*** Opening of Listed entries ***

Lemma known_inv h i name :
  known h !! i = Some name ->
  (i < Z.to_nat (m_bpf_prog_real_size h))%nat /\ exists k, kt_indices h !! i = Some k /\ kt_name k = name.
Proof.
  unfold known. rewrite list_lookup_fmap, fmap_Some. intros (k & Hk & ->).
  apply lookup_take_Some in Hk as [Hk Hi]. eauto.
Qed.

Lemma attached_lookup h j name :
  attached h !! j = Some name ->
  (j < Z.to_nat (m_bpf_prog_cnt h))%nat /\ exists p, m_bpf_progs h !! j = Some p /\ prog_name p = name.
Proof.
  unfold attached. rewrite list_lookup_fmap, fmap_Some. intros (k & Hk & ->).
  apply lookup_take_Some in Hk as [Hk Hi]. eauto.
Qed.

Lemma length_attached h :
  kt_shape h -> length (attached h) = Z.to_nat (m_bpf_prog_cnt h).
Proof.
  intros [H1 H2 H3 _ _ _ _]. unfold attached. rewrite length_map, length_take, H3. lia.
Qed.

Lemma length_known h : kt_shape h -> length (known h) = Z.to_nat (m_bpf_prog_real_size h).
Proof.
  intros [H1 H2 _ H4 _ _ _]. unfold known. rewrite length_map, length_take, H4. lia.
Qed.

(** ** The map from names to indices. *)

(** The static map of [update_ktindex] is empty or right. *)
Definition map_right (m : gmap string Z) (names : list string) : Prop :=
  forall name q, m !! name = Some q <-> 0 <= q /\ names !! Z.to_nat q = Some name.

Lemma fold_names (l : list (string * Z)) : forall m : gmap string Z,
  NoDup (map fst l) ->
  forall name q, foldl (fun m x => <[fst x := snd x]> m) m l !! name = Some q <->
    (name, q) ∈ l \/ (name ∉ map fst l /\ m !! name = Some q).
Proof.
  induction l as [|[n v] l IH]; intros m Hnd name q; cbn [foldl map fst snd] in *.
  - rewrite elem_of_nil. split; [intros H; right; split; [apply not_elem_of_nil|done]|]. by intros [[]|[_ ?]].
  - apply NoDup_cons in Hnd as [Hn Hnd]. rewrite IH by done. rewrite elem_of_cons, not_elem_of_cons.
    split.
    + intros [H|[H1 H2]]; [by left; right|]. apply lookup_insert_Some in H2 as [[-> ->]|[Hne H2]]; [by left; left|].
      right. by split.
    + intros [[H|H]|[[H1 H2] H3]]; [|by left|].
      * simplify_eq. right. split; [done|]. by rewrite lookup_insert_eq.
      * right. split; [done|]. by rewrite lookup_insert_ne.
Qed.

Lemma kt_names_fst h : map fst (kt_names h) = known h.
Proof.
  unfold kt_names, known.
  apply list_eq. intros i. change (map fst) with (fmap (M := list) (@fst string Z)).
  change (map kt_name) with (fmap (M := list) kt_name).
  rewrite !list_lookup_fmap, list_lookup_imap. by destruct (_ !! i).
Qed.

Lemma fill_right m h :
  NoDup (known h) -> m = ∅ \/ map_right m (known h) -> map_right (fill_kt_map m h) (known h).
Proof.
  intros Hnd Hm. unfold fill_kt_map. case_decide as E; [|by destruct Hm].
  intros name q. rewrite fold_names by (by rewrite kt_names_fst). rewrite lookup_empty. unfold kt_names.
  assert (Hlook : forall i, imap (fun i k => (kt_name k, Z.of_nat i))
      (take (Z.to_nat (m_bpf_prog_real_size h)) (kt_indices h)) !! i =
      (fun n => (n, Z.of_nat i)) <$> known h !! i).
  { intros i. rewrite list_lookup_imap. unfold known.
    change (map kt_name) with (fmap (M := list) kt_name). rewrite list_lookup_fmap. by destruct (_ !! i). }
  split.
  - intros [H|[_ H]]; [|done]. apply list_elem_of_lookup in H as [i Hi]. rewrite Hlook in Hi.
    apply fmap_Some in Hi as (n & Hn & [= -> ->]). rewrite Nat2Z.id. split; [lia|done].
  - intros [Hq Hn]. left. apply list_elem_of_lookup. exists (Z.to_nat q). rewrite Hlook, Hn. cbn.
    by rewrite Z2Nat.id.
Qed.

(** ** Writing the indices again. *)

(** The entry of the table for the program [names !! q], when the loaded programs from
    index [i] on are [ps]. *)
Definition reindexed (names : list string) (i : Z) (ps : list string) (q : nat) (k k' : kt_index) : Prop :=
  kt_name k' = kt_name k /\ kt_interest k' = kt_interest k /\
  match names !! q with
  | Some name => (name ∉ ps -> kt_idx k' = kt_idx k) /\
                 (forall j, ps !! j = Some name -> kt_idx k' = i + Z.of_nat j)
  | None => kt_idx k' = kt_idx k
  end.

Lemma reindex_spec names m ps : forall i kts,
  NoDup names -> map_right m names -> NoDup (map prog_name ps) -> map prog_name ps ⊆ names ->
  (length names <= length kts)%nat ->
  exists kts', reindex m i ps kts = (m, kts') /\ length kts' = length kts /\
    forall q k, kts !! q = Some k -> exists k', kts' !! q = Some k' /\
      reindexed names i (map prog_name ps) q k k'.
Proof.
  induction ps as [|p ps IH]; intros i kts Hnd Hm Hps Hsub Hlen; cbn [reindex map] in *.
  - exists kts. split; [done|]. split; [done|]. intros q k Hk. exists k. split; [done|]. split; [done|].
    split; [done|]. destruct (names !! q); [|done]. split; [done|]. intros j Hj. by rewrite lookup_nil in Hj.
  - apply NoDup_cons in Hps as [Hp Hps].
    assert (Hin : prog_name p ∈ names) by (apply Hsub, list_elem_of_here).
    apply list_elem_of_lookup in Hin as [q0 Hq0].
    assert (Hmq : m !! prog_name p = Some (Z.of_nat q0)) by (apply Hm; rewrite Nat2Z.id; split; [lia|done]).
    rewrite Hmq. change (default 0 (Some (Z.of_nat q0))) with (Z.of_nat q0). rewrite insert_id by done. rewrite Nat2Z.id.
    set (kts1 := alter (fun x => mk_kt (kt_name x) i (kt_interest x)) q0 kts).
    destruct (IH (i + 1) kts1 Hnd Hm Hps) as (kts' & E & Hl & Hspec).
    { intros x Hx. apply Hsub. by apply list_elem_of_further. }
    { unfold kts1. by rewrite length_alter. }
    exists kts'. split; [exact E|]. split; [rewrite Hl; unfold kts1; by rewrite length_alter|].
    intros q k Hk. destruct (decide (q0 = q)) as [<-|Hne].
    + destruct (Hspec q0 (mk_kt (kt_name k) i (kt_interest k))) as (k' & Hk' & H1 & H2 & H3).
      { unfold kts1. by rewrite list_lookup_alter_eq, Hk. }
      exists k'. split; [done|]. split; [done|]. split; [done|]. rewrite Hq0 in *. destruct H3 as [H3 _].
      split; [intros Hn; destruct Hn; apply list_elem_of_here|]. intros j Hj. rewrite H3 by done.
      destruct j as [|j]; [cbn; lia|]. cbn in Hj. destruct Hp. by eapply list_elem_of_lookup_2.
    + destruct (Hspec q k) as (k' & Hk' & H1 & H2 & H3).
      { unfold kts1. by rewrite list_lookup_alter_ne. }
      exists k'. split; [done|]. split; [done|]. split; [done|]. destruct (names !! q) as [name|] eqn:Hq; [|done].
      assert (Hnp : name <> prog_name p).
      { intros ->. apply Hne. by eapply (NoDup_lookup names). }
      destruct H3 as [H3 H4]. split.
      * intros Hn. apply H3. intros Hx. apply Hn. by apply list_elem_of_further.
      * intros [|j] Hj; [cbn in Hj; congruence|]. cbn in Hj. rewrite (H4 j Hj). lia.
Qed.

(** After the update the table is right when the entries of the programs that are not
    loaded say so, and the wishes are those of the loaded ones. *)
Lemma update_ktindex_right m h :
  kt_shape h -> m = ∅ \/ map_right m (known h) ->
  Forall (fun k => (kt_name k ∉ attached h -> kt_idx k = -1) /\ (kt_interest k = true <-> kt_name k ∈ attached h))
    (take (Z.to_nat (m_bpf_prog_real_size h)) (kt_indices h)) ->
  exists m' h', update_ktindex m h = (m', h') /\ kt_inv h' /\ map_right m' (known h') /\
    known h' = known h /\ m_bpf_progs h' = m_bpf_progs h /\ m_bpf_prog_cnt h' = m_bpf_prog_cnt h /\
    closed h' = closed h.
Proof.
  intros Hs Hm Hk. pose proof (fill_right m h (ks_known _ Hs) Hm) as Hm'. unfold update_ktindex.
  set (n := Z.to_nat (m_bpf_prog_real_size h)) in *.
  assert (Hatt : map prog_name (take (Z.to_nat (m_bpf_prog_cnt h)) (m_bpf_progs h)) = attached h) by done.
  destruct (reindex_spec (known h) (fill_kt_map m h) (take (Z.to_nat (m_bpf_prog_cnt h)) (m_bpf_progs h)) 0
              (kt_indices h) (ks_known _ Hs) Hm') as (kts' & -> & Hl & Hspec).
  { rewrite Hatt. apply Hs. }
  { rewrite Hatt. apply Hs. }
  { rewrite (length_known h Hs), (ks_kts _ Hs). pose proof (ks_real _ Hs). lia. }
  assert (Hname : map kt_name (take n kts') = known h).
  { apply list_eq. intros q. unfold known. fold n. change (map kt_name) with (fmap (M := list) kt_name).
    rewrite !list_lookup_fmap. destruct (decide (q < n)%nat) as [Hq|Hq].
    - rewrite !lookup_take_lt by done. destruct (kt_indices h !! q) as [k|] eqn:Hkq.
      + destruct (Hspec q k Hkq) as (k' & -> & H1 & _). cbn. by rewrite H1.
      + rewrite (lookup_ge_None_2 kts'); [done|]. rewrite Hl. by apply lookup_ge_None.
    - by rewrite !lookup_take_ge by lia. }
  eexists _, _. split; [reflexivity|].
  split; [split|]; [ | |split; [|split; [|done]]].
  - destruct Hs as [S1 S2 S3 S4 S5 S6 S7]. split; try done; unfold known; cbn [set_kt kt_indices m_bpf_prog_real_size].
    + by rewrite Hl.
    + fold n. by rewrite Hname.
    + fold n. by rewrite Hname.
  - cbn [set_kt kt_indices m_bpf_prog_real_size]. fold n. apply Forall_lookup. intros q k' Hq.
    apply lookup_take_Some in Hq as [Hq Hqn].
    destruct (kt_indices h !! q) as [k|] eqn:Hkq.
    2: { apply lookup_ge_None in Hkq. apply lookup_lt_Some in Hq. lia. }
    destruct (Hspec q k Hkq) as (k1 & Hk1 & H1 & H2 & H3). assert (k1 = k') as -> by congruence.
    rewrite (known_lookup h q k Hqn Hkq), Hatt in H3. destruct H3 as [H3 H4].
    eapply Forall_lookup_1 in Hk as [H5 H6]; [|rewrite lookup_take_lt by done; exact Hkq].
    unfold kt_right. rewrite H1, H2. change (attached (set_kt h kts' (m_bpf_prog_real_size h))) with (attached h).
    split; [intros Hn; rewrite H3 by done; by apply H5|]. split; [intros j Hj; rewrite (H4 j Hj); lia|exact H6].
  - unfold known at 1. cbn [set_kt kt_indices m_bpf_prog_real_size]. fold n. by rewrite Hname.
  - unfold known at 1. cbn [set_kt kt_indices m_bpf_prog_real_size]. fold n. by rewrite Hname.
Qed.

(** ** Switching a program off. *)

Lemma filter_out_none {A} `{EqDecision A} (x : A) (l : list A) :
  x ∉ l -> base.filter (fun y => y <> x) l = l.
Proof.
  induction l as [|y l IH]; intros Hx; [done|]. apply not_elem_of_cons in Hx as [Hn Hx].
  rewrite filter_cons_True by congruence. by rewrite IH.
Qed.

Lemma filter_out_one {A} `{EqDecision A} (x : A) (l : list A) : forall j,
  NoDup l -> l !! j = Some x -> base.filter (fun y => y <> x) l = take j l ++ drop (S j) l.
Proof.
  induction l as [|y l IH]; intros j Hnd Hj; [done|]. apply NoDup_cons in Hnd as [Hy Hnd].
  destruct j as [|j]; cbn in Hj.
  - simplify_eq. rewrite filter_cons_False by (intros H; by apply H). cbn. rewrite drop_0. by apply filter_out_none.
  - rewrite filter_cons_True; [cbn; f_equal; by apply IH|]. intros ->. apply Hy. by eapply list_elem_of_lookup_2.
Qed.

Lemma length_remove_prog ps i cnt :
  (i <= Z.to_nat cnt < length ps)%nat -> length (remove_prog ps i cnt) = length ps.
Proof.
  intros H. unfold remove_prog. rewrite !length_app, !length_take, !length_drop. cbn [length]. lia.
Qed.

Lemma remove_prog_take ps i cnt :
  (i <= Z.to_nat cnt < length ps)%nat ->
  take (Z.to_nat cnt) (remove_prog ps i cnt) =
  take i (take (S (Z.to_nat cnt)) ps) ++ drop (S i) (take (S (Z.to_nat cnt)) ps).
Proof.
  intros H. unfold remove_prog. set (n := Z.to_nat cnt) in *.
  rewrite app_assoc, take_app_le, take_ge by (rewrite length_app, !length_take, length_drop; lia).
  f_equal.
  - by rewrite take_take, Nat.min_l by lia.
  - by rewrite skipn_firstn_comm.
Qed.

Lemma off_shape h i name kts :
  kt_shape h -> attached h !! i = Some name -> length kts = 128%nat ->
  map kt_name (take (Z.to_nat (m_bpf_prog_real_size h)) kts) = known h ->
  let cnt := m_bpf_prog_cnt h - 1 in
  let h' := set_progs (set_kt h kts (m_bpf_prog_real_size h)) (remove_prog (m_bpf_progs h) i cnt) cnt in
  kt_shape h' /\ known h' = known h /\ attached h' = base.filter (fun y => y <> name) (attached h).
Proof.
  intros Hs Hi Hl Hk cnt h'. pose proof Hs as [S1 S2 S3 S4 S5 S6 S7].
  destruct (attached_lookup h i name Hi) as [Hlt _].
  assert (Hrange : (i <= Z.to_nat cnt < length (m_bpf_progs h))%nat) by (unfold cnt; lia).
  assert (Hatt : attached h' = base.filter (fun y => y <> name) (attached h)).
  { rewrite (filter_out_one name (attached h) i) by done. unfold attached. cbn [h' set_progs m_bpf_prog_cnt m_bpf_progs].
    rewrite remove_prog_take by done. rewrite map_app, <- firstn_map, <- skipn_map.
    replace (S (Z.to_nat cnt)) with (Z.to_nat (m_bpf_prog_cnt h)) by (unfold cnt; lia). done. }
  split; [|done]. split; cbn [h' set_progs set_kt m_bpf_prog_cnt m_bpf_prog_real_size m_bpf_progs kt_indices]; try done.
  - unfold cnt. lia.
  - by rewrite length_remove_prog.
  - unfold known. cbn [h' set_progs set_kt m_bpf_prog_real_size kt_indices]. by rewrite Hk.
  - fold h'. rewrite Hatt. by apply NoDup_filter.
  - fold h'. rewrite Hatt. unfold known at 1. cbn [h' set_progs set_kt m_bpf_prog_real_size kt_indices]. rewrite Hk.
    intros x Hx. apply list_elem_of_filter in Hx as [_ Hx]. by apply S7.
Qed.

*** Close of Listed entries ***

■ **Your instructions**: Only one stretch of the data above is needed. Restate it word for word, from the line containing "x ∉ l -> base.filter" through the line containing "- simplify_eq. rewrite", both ends included.

■ **Answer for this exercise**:
  x ∉ l -> base.filter (fun y => y <> x) l = l.
Proof.
  induction l as [|y l IH]; intros Hx; [done|]. apply not_elem_of_cons in Hx as [Hn Hx].
  rewrite filter_cons_True by congruence. by rewrite IH.
Qed.

Lemma filter_out_one {A} `{EqDecision A} (x : A) (l : list A) : forall j,
  NoDup l -> l !! j = Some x -> base.filter (fun y => y <> x) l = take j l ++ drop (S j) l.
Proof.
  induction l as [|y l IH]; intros j Hnd Hj; [done|]. apply NoDup_cons in Hnd as [Hy Hnd].
  destruct j as [|j]; cbn in Hj.
  - simplify_eq. rewrite filter_cons_False by (intros H; by apply H). cbn. rewrite drop_0. by apply filter_out_none.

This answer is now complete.